Filestack reverses the concept of the CDN to offer lightning fast file uploads globally

There’s no point having great download speeds if the data can’t make its way onto the internet quickly.

Woman working in network room

Filestack is a modular service that developers use to include file uploading into their applications. Much like Stripe enables mobile payments, and Twilio enables communications, Filestack allows software developers to integrate more than 25 social networks and cloud drives with just a few lines of code. 

End users can upload content from websites and mobile apps like Facebook, Instagram and Dropbox -- or wherever their content is stored. Filestack enables developers to upload and store large files, transform and manipulate images and other file types, and deliver that content with blazing speed, responsively, across any type of desktop or mobile device.

All of which is really useful, but unfortunately relies on stuff seemingly out of Filestack's control -- in particular the speed of the public internet. There’s little point in offering a service that is easy to integrate and use if a network bottleneck renders it painfully slow.

Which is the reason that Filestack is today announcing a new content ingestion network aimed at helping developers increase their upload speeds. The globally distributed network of storage containers is essentially a reverse CDN and, since developers have been using CDNs for years, Filestack believes that the content ingestion network (CIN) concept is one that they’ll readily take to.

Filestack’s CIN leverages its existing globally distributed network of points-of-presence (POPs). The company currently has 10 storage POPs and promises to increase that to 20. In use, using the CIN, developers do not have to wait until the file is stored in its final destination before using it in their applications. Upon upload, the file is stored in the nearest Filestack storage POP, and a file URL called a filelink is generated for use. While the filelink is in use, the original file uploads asynchronously to its final destination. Once the file is stored in its final destination, the filelink automatically adjusts to point to the permanent cloud storage location.
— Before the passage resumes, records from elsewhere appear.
(** C6: a [useFocusWithin] tracker that is not disabled, with
    [onBeforeBlurWithin] and [onAfterBlurWithin] supplied.  On every
    sequence of before-blur and after-blur signals its calls are those of
    the pairing; a before-blur calls [onBeforeBlurWithin] and leaves a
    listener registered on [document]; an after-blur that finds it calls
    [onAfterBlurWithin] once and leaves none registered; and after two
    before-blurs in a row the handle holds a single registration, so that
    of two after-blurs that follow only the first calls
    [onAfterBlurWithin], once. *)
Theorem beforeBlur_afterBlur_pairing (isMac hasPointerEvents : bool)
  (opts : UseFocusWithin.Options) (focusWithinTarget : FocusWithinTarget) :
  UseFocusWithin.disabled opts <> Some true ->
  UseFocusWithin.onBeforeBlurWithin opts = true ->
  UseFocusWithin.onAfterBlurWithin opts = true ->
  (forall ss : list BlurSignal,
      calls_of (UseFocusWithin.run isMac hasPointerEvents focusWithinTarget
                  (blur_signals opts ss)) initialWorld
      = pairing false ss)
  /\ (forall (e : SyntheticEvent) (w : World),
         calls_of (UseFocusWithin.deliver isMac hasPointerEvents opts
                     focusWithinTarget (UseFocusWithin.BeforeBlur e)) w
         = [Call_onBeforeBlurWithin e]
         /\ afterBlurHandle
              (world_after
                 (UseFocusWithin.deliver isMac hasPointerEvents opts
                    focusWithinTarget (UseFocusWithin.BeforeBlur e)) w)
            !! nodeId document
            = Some armedListener)
  /\ (forall (e : SyntheticEvent) (w : World),
         afterBlurHandle w !! nodeId document = Some armedListener ->
         calls_of (UseFocusWithin.deliver isMac hasPointerEvents opts
                     focusWithinTarget (UseFocusWithin.AfterBlur e)) w
         = [Call_onAfterBlurWithin e]
         /\ afterBlurHandle
              (world_after
                 (UseFocusWithin.deliver isMac hasPointerEvents opts
                    focusWithinTarget (UseFocusWithin.AfterBlur e)) w)
            !! nodeId document
            = None)
  /\ (forall (e1 e2 a a' : SyntheticEvent) (w : World),
         afterBlurHandle
           (world_after
              (UseFocusWithin.run isMac hasPointerEvents focusWithinTarget
                 (blur_signals opts [BeforeBlurSignal e1; BeforeBlurSignal e2]))
              w)
         = <[nodeId document := armedListener]> (afterBlurHandle w)
         /\ calls_of
              (UseFocusWithin.run isMac hasPointerEvents focusWithinTarget
                 (blur_signals opts
                    [BeforeBlurSignal e1; BeforeBlurSignal e2;
                     AfterBlurSignal a; AfterBlurSignal a'])) w
            = [Call_onBeforeBlurWithin e1; Call_onBeforeBlurWithin e2;
               Call_onAfterBlurWithin a]).
Proof.
  intros Hd Hb Ha. split; [| split; [| split]].
  - intros ss. apply (pairing_refined _ _ _ _ Hd Hb Ha). reflexivity.
  - intros e w. unfold calls_of, world_after.
    rewrite (beforeBlur_step _ _ _ _ Hd Hb Ha). cbn [fst snd].
    split; [reflexivity |]. apply lookup_insert_eq.
  - intros e w Hw. unfold calls_of, world_after.
    rewrite (afterBlur_armed _ _ _ _ _ _ _ Hw). cbn [fst snd].
    split; [reflexivity |]. apply lookup_delete_eq.
  - intros e1 e2 a a' w. cbn [blur_signals map signal_dispatch].
    rewrite !world_after_run_cons, !calls_of_run_cons.
    unfold calls_of, world_after.
    rewrite !(beforeBlur_step _ _ _ _ Hd Hb Ha). cbn [fst snd].
    cbn [with_afterBlurHandle afterBlurHandle isGlobalFocusVisible state
           UseFocusWithin.run].
    rewrite insert_insert_eq.
    split; [reflexivity |].
    rewrite (afterBlur_armed _ _ _ _ _ _ armedListener)
      by apply lookup_insert_eq.
    cbn [fst snd with_afterBlurHandle afterBlurHandle].
    rewrite afterBlur_unarmed by apply lookup_delete_eq.
    reflexivity.
Qed.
According to Filestack, the CIN has been proven to successfully increase upload speeds. Using regular methods for uploading files, a small file (~3MB) can take up to 12 seconds to upload. With the Filestack CIN, this upload time is reduced to under 1 second. Larger files (~100MB) can take over 60 seconds to upload normally. However, with the Filestack CIN, they are accelerated to only 6 to 9 seconds depending on the region.  

Of course this file upload issue is an important one -- according to the latest Kleiner Perkins Internet Trends report, there are now 3.25 billion photos shared per day on the five most popular social media sites, with over 18 billion video views per day on Facebook and Snapchat alone. The ability to upload and manage content with speed, security and reliability has never been more important for a web developer.


The CIN sounds like a useful and valuable offering, but I do wonder about the relatively low number of POPs that Filestack offers. Even with the growth to 20 POPs, there is still a significant geographic distance to span. Given the relatively economical impacts of rolling out further POPs, I believe the CIN would be more compelling with far higher numbers of POPs.

That will, no doubt, come with time -- and, for the moment, the CIN is a positive tool for developers.